- A DeFi trader suffered a loss exceeding $700K due to a sandwich attack on the Uniswap exchange.
- The trader exchanged 732,583 USDC for USDT but ended up receiving only 18,636 USDT.
- Experts raised suspicions that the transactions might be linked to money laundering based on the movement of the funds.
A DeFi trader captured the attention of the cryptocurrency community on Wednesday after losing over $700K in stablecoins to a sandwich attack on the Uniswap v3 protocol. MEV bots targeted the trader through six separate transactions that experienced 100% slippage.
Industry experts speculated that the transactions could be indicative of a money laundering scheme due to their distinct pattern.
Funds lost by DeFi trader in Uniswap sandwich attack
An unidentified DeFi trader became a topic of interest among crypto enthusiasts after suffering losses while trying to conduct a swap on a Uniswap liquidity pool.
The trader’s attempt to exchange 732,583 USDC for USDT was thwarted by a sandwich attack before the transaction could be confirmed. During six different transactions, the user’s funds were intercepted, leading to a total loss of $714K in USDT. One particular swap involving 221K USDC to USDT resulted in a staggering loss of 216K USDT.

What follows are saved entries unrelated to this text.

(** * A select()-based TCP echo server (src/main.cpp)

    The program is a single C++ file: a [ServerSocket] that owns the
    listening descriptor, a [Server] whose [start] method runs the
    select/recv/send/accept loop, and [main].

    The code is embedded as functions in a state-and-exception monad over
    an explicit model of the operating system ([World]): every system call
    the source makes is a monadic operation that appends itself to a call
    trace, so orderings ("closed before the error propagates", "clients
    before the listener") are statements about that trace. *)

From stdpp Require Import gmap strings list sorting.
From Stdlib Require Import ZArith Strings.Byte Strings.Ascii.

#[local] Set Warnings "-clear-no-such-hyp".

Local Open Scope Z_scope.

(** ** Constants of the source and of the system headers *)

(** [#define BUFFER_SIZE 1024] *)
Definition BUFFER_SIZE : Z := 1024.

(** Values of <errno.h>, <fcntl.h> and <stdlib.h> on Linux. *)
Definition EBADF : Z := 9.
Definition EAGAIN : Z := 11.
Definition EINVAL : Z := 22.
Definition O_NONBLOCK : Z := 2048.
Definition EXIT_SUCCESS : Z := 0.
Definition EXIT_FAILURE : Z := 1.

(** ** The operating system *)

(** The system calls of the program, with the arguments that vary. *)
Inductive Call : Type :=
  | CSocket
  | CSetsockopt (fd : Z)
  | CFcntlGetfl (fd : Z)
  | CFcntlSetfl (fd : Z) (flags : Z)
  | CBind (fd : Z) (port : Z)
  | CListen (fd : Z)
  | CSelect (nfds : Z) (readfds : gset Z)
  | CRecv (fd : Z) (len : Z)
  | CSend (fd : Z) (data : list byte)
  | CShutdown (fd : Z)
  | CClose (fd : Z)
  | CAccept (fd : Z).

(** A connection request waiting in the listen queue: what the peer has
    already sent, whether it has already closed its sending side, and how
    many bytes its receive window can take. *)
Record Conn : Type := mkConn {
  c_data : list byte;
  c_fin : bool;
  c_window : nat
}.

Record World : Type := mkWorld {
  w_open : gset Z;               (* descriptors open in the process *)
  w_flags : gmap Z Z;            (* file status flags, per descriptor *)
  w_listening : gset Z;          (* descriptors on which listen() succeeded *)
  w_net : list Conn;             (* connection requests not yet accepted *)
  w_rx : gmap Z (list byte);     (* bytes received from the peer, not yet read *)
  w_fin : gset Z;                (* connections whose peer closed its sending side *)
  w_tx : gmap Z (list byte);     (* bytes taken from the server by send(), in order *)
  w_room : gmap Z nat;           (* free space of the socket send buffer *)
  w_errno : Z;                   (* the global errno *)
  w_stderr : list string;        (* lines written to standard error *)
  w_trace : list Call;           (* system calls made so far, oldest first *)
  w_fault : Call → option Z      (* calls that the system fails, with their errno *)
}.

Sandwich attacks function as a front-running tactic in DeFi trading, where an attacker takes advantage of the transparency provided by the blockchain to execute two transactions—before and after—a user’s significant order for profit from the price variance.
The trader engaged with a Uniswap v3 liquidity pool that held more than $35 million in total assets in the USDC–USDT pool.

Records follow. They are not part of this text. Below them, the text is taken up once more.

(** What one call does to the state, exactly. *)
Lemma get_extra_envs_run (s : state) (e : gmap string string) :
  heap s !! os_environ = Some e →
  get_extra_envs s =
  (Ok (fresh (dom (heap s))), with_dict s (fresh (dom (heap s))) (spec_augmented e)).
Proof.
  intros He. unfold get_extra_envs, bind, dict_copy, dict_mem, dict_get, dict_set, ret.
  unfold with_dict, spec_augmented.
  cbn [heap trace sys_path]. rewrite He, lookup_insert_eq. cbn [from_option id].
  destruct (e !! "PKG_CONFIG_PATH") as [v|] eqn:Ev.
  - rewrite bool_decide_eq_true_2 by eauto.
    cbn [heap trace sys_path]. rewrite lookup_insert_eq. cbn [from_option id].
    rewrite Ev. cbn [heap trace sys_path].
    rewrite lookup_insert_eq. cbn [from_option id].
    rewrite insert_insert_eq. reflexivity.
  - rewrite bool_decide_eq_false_2 by (intros [? [=]]).
    cbn [heap trace sys_path]. rewrite lookup_insert_eq. cbn [from_option id].
    rewrite insert_insert_eq. reflexivity.
Qed.

(** C7. With [os.environ] holding [e], [get_extra_envs] returns a reference
    to a dictionary that did not exist before, hence no alias of
    [os.environ]; afterwards [os.environ] still holds [e], every other
    dictionary is as it was, and the new one is [e] with the search-path
    variable set to its old value followed by the three fixed directories,
    colon-joined, or to the three directories alone when it was absent. No
    subprocess is started and [sys.path] is not touched. *)
Theorem get_extra_envs_private_copy :
  ∀ (s : state) (e : gmap string string),
    heap s !! os_environ = Some e →
    ∃ l : nat,
      fst (get_extra_envs s) = Ok l
      ∧ l ≠ os_environ
      ∧ heap s !! l = None
      ∧ heap (snd (get_extra_envs s)) !! os_environ = Some e
      ∧ (∀ l', l' ≠ l → heap (snd (get_extra_envs s)) !! l' = heap s !! l')
      ∧ heap (snd (get_extra_envs s)) !! l = Some (spec_augmented e)
      ∧ spec_augmented e !! "PKG_CONFIG_PATH" =
          Some (match e !! "PKG_CONFIG_PATH" with
                | Some old =>
                    old +:+ ":/usr/local/lib/pkgconfig:/usr/local/pkgconfig:/usr/share/pkgconfig"
                | None => "/usr/local/lib/pkgconfig:/usr/local/pkgconfig:/usr/share/pkgconfig"
                end)
      ∧ (∀ k, k ≠ "PKG_CONFIG_PATH" → spec_augmented e !! k = e !! k)
      ∧ trace (snd (get_extra_envs s)) = trace s
      ∧ sys_path (snd (get_extra_envs s)) = sys_path s.
Proof.
  intros s e He. exists (fresh (dom (heap s))).
  rewrite (get_extra_envs_run s e He). cbn [fst snd with_dict heap trace sys_path].
  pose proof (fresh_not_allocated s) as Hfresh.
  assert (fresh (dom (heap s)) ≠ os_environ) as Hne by (intros E; rewrite E in Hfresh; congruence).
  split; [reflexivity|]. split; [exact Hne|]. split; [exact Hfresh|].
  split; [rewrite lookup_insert_ne by exact Hne; exact He|].
  split; [intros l' Hl'; apply lookup_insert_ne; congruence|].
  split; [apply lookup_insert_eq|].
  split.
  { unfold spec_augmented. rewrite lookup_insert_eq.
    destruct (e !! "PKG_CONFIG_PATH"); reflexivity. }
  split; [intros k Hk; unfold spec_augmented; apply lookup_insert_ne; congruence|].
  split; reflexivity.
Qed.

Lemma get_extra_envs_private_copy_witness :
  ∃ l : nat,
    fst (get_extra_envs (state_start env_with_search_path)) = Ok l
    ∧ l ≠ os_environ
    ∧ heap (snd (get_extra_envs (state_start env_with_search_path))) !! os_environ
      = Some env_with_search_path
    ∧ spec_augmented env_with_search_path !! "PKG_CONFIG_PATH"
      = Some ("/opt/lib/pkgconfig" +:+
              ":/usr/local/lib/pkgconfig:/usr/local/pkgconfig:/usr/share/pkgconfig").
Proof.
  assert (heap (state_start env_with_search_path) !! os_environ
          = Some env_with_search_path) as He by (vm_compute; reflexivity).
  destruct (get_extra_envs_private_copy (state_start env_with_search_path)
              env_with_search_path He)
    as (l & H1 & H2 & _ & H4 & _ & _ & H7 & _).
  exists l. split; [exact H1|]. split; [exact H2|]. split; [exact H4|]. exact H7.
Defined.

End Environment.

(** ** CommandProbe, InstalledPathLookup, LibraryResolver *)

Section Probes.

Variable w : world.

Lemma launch_run (argv : list string) (l : nat) (s : state) :
  launch w argv l s =
  (fst (probe_spawn w argv (default ∅ (heap s !! l))),
   with_events s [EvSpawn argv (default ∅ (heap s !! l))]).
Proof.
  unfold launch, probe_spawn, bind, dict_read, log, raise, ret, with_events.
  cbn [fst heap trace sys_path]. destruct (spawn w argv _); reflexivity.
Qed.

Lemma subprocess_call_run (argv : list string) (l : nat) (s : state) :
  subprocess_call w argv l s =
  (match spawn w argv (default ∅ (heap s !! l)) with
   | None => Raise OSError
   | Some r => Ok (fst r)
   end, with_events s [EvSpawn argv (default ∅ (heap s !! l))]).
Proof.
  unfold subprocess_call, bind. rewrite launch_run. unfold probe_spawn. cbn [fst].
  destruct (spawn w argv _); reflexivity.
Qed.

Lemma popen_read_run (argv : list string) (l : nat) (s : state) :
  popen_read w argv l s =
  (match spawn w argv (default ∅ (heap s !! l)) with
   | None => Raise OSError
   | Some r => Ok (snd r)
   end, with_events s [EvSpawn argv (default ∅ (heap s !! l))]).
Proof.
  unfold popen_read, bind. rewrite launch_run. unfold probe_spawn. cbn [fst].
  destruct (spawn w argv _); reflexivity.
Qed.

Lemma have_command_run (name : string) (s : state) :
  have_command w name s =
  (fst (probe_command w (ambient s) name),
   with_events s (snd (probe_command w (ambient s) name))).
Proof.
  unfold have_command, bind, probe_command, probe_spawn, ambient.
  rewrite subprocess_call_run.
  destruct (spawn w _ _); reflexivity.
Qed.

Michael Nadeau, the founder of DeFi Research, commented that the pool’s liquidity was depleted by an MEV bot that front-ran the trader’s move. The attacker even gave a $200K tip to an anonymous block builder named bobTheBuilder, making an $8K profit from this transaction.
MEV bots are automated trading tools designed to maximize gains by exploiting opportunities within blockchain transactions.
However, it seems the trader unwittingly instigated the attack by utilizing excessively high slippage for the transfer.
“This didn’t occur on the Uniswap interface (which suggests slippage). It was executed via the old v3 swap router (not the Universal Router). It appears the slippage was set to 100% for this trade,” remarked Uniswap’s vibe curator Niko in a reply on X.
Hayden Adams, the founder of Uniswap Labs, also responded to numerous comments on X, suggesting that the attack might have stemmed from a flawed bot or a subpar user interface.
He further indicated that the trader could have avoided the loss by opting for a lower slippage tolerance.
Nevertheless, the nature of the transactions has sparked theories around a potential money laundering effort. A significant factor is that the transactions did not originate from Uniswap’s front-end interface, which provides MEV protection and allows for slippage settings adjustments.
Additionally, the founder of DefiLlama, Oxngmi, noted in a post on X that the address involved in these transactions was funded via a mixer-like service.
Moreover, the funds deposited came from another address that had previously withdrawn assets from Aave before moving them to a different address.
“You have multiple single-use addresses transferring money amongst themselves in convoluted ways that are difficult for software to trace. A standard user would typically transfer the USDC directly between addresses,” added Oxngmi.
Other participants in the market have also suggested that these attacks could be part of an intentional money laundering operation.